The Quick and the Ed has a brilliant post criticizing a recent Brookings paper on the Programme for International Student Assessment (PISA), an international scholastic performance test. Apparently Tom Loveless, the author of the paper, has a problem with the test’s bias in favor of environmental protection:
…[the statements in the test] embrace a superficial view of responsibility. None of the prompts asks students whether they are willing to take personal responsibility for sustainability. They ask whether someone else should—industries, car owners, factories, and society as a whole.
It’s wrongheaded to define seriousness about environmentalism in this manner. In what conceivable way could a student “take personal responsibility” for protecting the habitats of endangered species, regulating factory emissions, or disposing of toxic waste? It’s the equivalent of taunting someone who’s concerned about the national debt by asking if they’d be willing to tithe an extra 10 percent of their paycheck to the federal government. If you’re concerned about budget deficits, the best way to “take personal responsibility” for that is to vote for politicians who will promote policies that combine economic growth with spending restraint and sufficient levels of taxation. Just like if you’re concerned about carbon emissions, the best thing you can do is elect someone who supports CAFE standards and a real cap-and-trade plan. Or if you’re concerned about toxic waste, someone who will regulate toxic waste. The idea that your committment to the public policies that actually matter is ”superficial” unless you’ve also got a compost heap in your back yard is just a way to deflect attention from the real issues at hand.
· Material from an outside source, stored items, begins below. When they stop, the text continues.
Definition startLeaseRenewal (job : Job) : prog Ev unit :=
  if negb (holds_claim job) then Ret tt
  else perform _ := EGo (GRenew job effectiveLease renewal_interval) in Ret tt.

Definition stopRenewLease (job : Job) : prog Ev unit :=
  if negb (holds_claim job) then Ret tt
  else perform _ := EGo (GStopRenew job) in Ret tt.

(** The renewal goroutine, up to [k] firings of its timer. *)
Fixpoint renew_loop (k : nat) (job : Job) (lease interval : Z) : prog Ev unit :=
  match k with
  | O => Ret tt
  | S k' =>
      perform cancelled := EWait interval in
      match cancelled with
      | Some _ => Ret tt
      | None =>
          let! err := RenewLease job lease in
          match err with
          | Some _ => Ret tt
          | None => renew_loop k' job lease interval
          end
      end
  end.

Definition no_handler (name : string) : error :=
  Errorf ("worker: no handler registered for task " +:+ Quote name +:+ ": " +:+ Retry.msg_no_retry) [Retry.ErrNoRetry].

Definition execute (job : Job) : prog Ev Outcome :=
  if negb (bool_decide (Task.Name (Job.Task job) ∈ handlers jw))
  then Ret (Finished (Some (no_handler (Task.Name (Job.Task job)))))
  else trigger (EHandler job).

Definition shouldRetry (job : Job) (err : error) : bool :=
  if 0 <? Task.MaxRetries (Job.Task job)
  then negb (errors_Is err Retry.msg_no_retry) && (Job.Attempt job <? Task.MaxRetries (Job.Task job))
  else Retry.ShouldRetry (retry jw) (Job.Attempt job) err.

(** [jw.retry.Delay(job.Attempt)]: the random number is drawn when there is jitter. *)
Definition retry_delay (attempt : Z) : prog Ev Z :=
  if flt Retry.zero (Retry.Jitter (Retry.cfg (retry jw)))
  then perform r := EFloat in Ret (Retry.Delay (retry jw) attempt r)
  else Ret (Retry.Delay (retry jw) attempt Retry.zero).

Definition failed_job (job : Job) (runErr : error) : Job :=
  Job.set_LastError (Error runErr) (Job.set_State JobStateFailed job).

Definition rescheduled_job (job : Job) (nextRun : Z) : Job :=
  Job.set_LeaseExpiresAt None (Job.set_StartedAt None (Job.set_ScheduledAt (Some nextRun) (Job.set_State JobStatePending job))).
Tomasso, I’d have to disagree. You ask, “In what conceivable way could a student “take personal responsibility” for protecting the habitats of endangered species, regulating factory emissions, or disposing of toxic waste?” I think it’s important to remember that before any of us were lobbying our elected officials or debating clean coal technology, we got excited about recycling. Recycling was my kick as an elementary student and it got me started on a long journey of environmental work. Asking young kids what they are willing to do on a small scale in their own communities is a great way to get the ball rolling for bigger and better things down the road. If young kids can’t make the connection between leaving the lights on and pollution, they’ll never make the connection between carbon trading and indigenous rights.